= Valen TV =

Norwegian comedy TV show

Valen TV is a Norwegian TV show created by Kristian Valen which was shown on TVNorge in 2003. The show consists of seven episodes, each lasting for about 25 minutes. The show is mainly parodies of Norwegian and international TV-shows and music videos. Kristian Valen plays all parts in the show himself, whether parodies of famous people in real world or original characters like Helge, Geir and Kjartan

==Original Characters==
HELGE: A 28-year-old man from Stavanger representing Kristian Valen himself) who dreams about being a star, but instead ends up as a hello-man in Valen TV. He tends to fall asleep at work, always dreaming about himself playing vocalist in famous music videos, but wakes up when the producer, Ronny, yells at him: "Helge! Nå må du våkna; du e på loftå!" meaning "Helge! You have to awake now; you're on air!" In the first episode Ronny promotes Helge to Talkshow host in the program "Ikveld med Helge" (Tonight with Helge) which invites Norwegian celebrities. He always ends up offending his guests, and has to play their roles himself on stage.

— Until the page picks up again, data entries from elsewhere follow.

(** A mount a thread has made stays: whatever the process does next, the
    path keeps the handler. *)
Lemma mounted_stays (m m1 m2 : Machine) (tid : nat) (cf : string) (cfg : Scope)
    (r : string) (a : PyVal) (todo : list (string * PyVal)) :
  main m <> MBegin ->
  threads m !! tid = Some (TMounts cf cfg ((r, a) :: todo)) ->
  sched_step (Some tid) m = Some m1 ->
  threads m1 !! tid = Some (TMounts cf cfg todo) ->
  rtc step m1 m2 ->
  _router (shared m2) !! Router.normalize r = Some a.
Proof.
  intros Hb Ht Hs Ht1 Hrun. cbn [sched_step] in Hs. rewrite Ht in Hs.
  cbn [task_step] in Hs.
  destruct (mount_spec r a (shared m)) as (st' & ws & Hmount & Hr & _).
  rewrite Hmount in Hs. injection Hs as <-.
  pose proof (lookup_lt_Some _ _ _ Ht) as Hlt.
  cbn [threads] in Ht1. rewrite list_lookup_insert_eq in Ht1 by done.
  destruct (py_ne (Router.add_mount r a (_router (shared m))).1 a) eqn:Hne;
    [done|].
  apply py_ne_false in Hne.
  destruct (steps_grow _ _ Hrun) as [Hg _]; [done|].
  eapply lookup_weaken; [|exact Hg]. cbn [shared]. rewrite Hr.
  by rewrite add_mount_lookup, Hne.
Qed.

(** C3, as the code has it. A unit that fails before the merge contributes
    nothing: [load_file] returns normally, the exception is logged under the
    unit's name, table and hooks are as before, and this holds step by step
    for its thread among the others. A mount made by another thread stays in
    the table whatever happens afterwards, and [load] itself never ends in
    an exception. *)
Theorem C3_failure_before_merge_contributes_nothing :
  (forall cf e st,
     fails_before_merge cf e ->
     (load_file cf st).1 = Ret tt
     /\ _router (load_file cf st).2 = _router st
     /\ _hooks (load_file cf st).2 = _hooks st
     /\ LogException ("Exception reading config for " +:+ cf_name cf +:+ ":") e
        ∈ logger (load_file cf st).2)
  /\ (forall cf e tid lock st,
        fails_before_merge cf e ->
        (exists st', task_step tid (TStart cf) lock st = Some (TExcept cf e, lock, st')
            /\ _router st' = _router st /\ _hooks st' = _hooks st)
        /\ (exists st', task_step tid (TExcept cf e) lock st = Some (TFinish cf, lock, st')
            /\ _router st' = _router st /\ _hooks st' = _hooks st)
        /\ (exists st', task_step tid (TFinish cf) lock st = Some (TDone, lock, st')
            /\ _router st' = _router st /\ _hooks st' = _hooks st))
  /\ (forall m m1 m2 tid cf cfg r a todo,
        main m <> MBegin ->
        threads m !! tid = Some (TMounts cf cfg ((r, a) :: todo)) ->
        sched_step (Some tid) m = Some m1 ->
        threads m1 !! tid = Some (TMounts cf cfg todo) ->
        rtc step m1 m2 ->
        _router (shared m2) !! Router.normalize r = Some a)
  /\ (forall dir reloader m,
        rtc step (init dir reloader) m -> main m <> MCrashed).
Proof.
  split; [|split; [|split]].
  - intros cf e st Hf.
    pose proof (load_body_fails cf e st Hf) as Hb.
    destruct (load_file_caught cf e st _ Hb) as [Hret Hlog].
    destruct (load_file_after_body cf st) as (Hr & Hh & _).
    rewrite Hb in Hr, Hh. by repeat split.
  - intros cf e tid lock st Hf. by apply failed_thread_steps.
  - intros m m1 m2 tid cf cfg r a todo. apply mounted_stays.
  - apply no_crash_reachable.
Qed.



End IsolationClaims.

(** ** A thread alone runs [load_file] *)

Section Refinement.

Context `{External}.

Lemma task_run_stuck (n tid : nat) (t : Task) (lock : option nat) (st : State) :
  task_step tid t lock st = None -> task_run n tid t lock st = (t, lock, st).
Proof. intros Hs. destruct n; [done|]. cbn [task_run]. by rewrite Hs. Qed.

Lemma task_run_add (n k tid : nat) (t : Task) (lock : option nat) (st : State) :
  task_run (n + k) tid t lock st
  = let '(t1, lock1, st1) := task_run n tid t lock st in
    task_run k tid t1 lock1 st1.
Proof.
  revert t lock st. induction n as [|n IH]; intros t lock st; [done|].
  cbn [Nat.add task_run].
  destruct (task_step tid t lock st) as [[[t1 lock1] st1]|] eqn:Es; [apply IH|].
  by rewrite task_run_stuck.
Qed.

(** Running on from where [n] steps have led. *)
Lemma task_run_then (n k tid : nat) (t t1 : Task) (lock lock1 : option nat)
    (st st1 : State) (res : Task * option nat * State) :
  task_run n tid t lock st = (t1, lock1, st1) ->
  task_run k tid t1 lock1 st1 = res ->
  task_run (n + k) tid t lock st = res.
Proof. intros Hn Hk. by rewrite task_run_add, Hn. Qed.

Lemma run_mounts (tid : nat) (cf : string) (cfg : Scope)
    (declared : list (string * PyVal)) (st : State) :
  exists n,
    task_run n tid (TMounts cf cfg declared) None st
    = (match (for_each declared mount st).1 with
       | Ret _ => TAcquire cf cfg
       | Raise e => TExcept cf e
       | Exit code => TExited code
       end, None, (for_each declared mount st).2).
Proof.
  revert st. induction declared as [|ra todo IH]; intros st.
  - by exists 1%nat.
  - cbn [for_each]. unfold bind.
    destruct (mount ra st) as [[[]|e|code] st1] eqn:Em.
    + destruct (IH st1) as [n Hn]. exists (S n).
      cbn [task_run task_step]. by rewrite Em.
    + exists 1%nat. cbn [task_run task_step]. by rewrite Em.
    + exists 1%nat. cbn [task_run task_step]. by rewrite Em.
Qed.

Lemma run_hooks (tid : nat) (cf : string) (cfg : Scope)
    (items : list (string * Hook)) (st : State) :
  exists n,
    task_run n tid (THooks cf cfg items) (Some tid) st
    = (after_body cf (for_each items (setup_hook cfg) st).1, None,
       (for_each items (setup_hook cfg) st).2).
Proof.
  revert st. induction items as [|item todo IH]; intros st.
  - by exists 1%nat.
  - cbn [for_each]. unfold bind.
    destruct (setup_hook cfg item st) as [[[]|e|code] st1] eqn:Es.
    + destruct (IH st1) as [n Hn]. exists (S n).
      cbn [task_run task_step]. by rewrite Es.
    + exists 1%nat. cbn [task_run task_step]. by rewrite Es.
    + exists 1%nat. cbn [task_run task_step]. by rewrite Es.
Qed.

Lemma load_body_start (cf : string) (st : State) :
  load_body cf st
  = match load_start cf st with
    | (Ret (cfg, declared), st0) =>
        (run for_each declared mount ;; _setup_hooks cfg) st0
    | (Raise e, st0) => (Raise e, st0)
    | (Exit code, st0) => (Exit code, st0)
    end.
Proof.
  unfold load_body, load_start, bind at 1 2 3 5 6 7, log, modify, lift, ret.
  destruct (execfile cf) as [cfg|e|code]; [|done..].
  by destruct (default_mounts cf cfg _) as [[declared|e|code] st1].
Qed.

Lemma run_body (tid : nat) (cf : string) (st : State) :
  exists n,
    task_run n tid (TStart cf) None st
    = (after_body cf (load_body cf st).1, None, (load_body cf st).2).
Proof.
  rewrite load_body_start.
  destruct (load_start cf st) as [[[cfg declared]|e|code] st0] eqn:Es.
  - destruct (run_mounts tid cf cfg declared st0) as [n1 Hn1].
    unfold bind. destruct (for_each declared mount st0) as [[[]|e|code] st1].
    + destruct (run_hooks tid cf cfg (map_to_list (_hooks st1)) st1) as [n2 Hn2].
      exists (1 + (n1 + (1 + n2)))%nat.
      eapply task_run_then; [cbn [task_run task_step]; by rewrite Es|].
      eapply task_run_then; [exact Hn1|].
      eapply task_run_then; [done|]. exact Hn2.
    + exists (1 + n1)%nat.
      eapply task_run_then; [cbn [task_run task_step]; by rewrite Es|]. exact Hn1.
    + exists (1 + n1)%nat.
      eapply task_run_then; [cbn [task_run task_step]; by rewrite Es|]. exact Hn1.
  - exists 1%nat. cbn [task_run task_step]. by rewrite Es.
  - exists 1%nat. cbn [task_run task_step]. by rewrite Es.
Qed.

GEIR: Geir is a 48–year–old karaoke waiter from Sandnes. He claims to have left TV after applying for Big Brother and Farmen three years in a row. He has difficulty making himself understood because of his heavy stammering. He is known by his big glasses and tight shirts. His catchphrase is "Eg ska toppa heile driden," which means "I'm gonna top the whole shit." Through the show he tries out several occupations, such as weatherman.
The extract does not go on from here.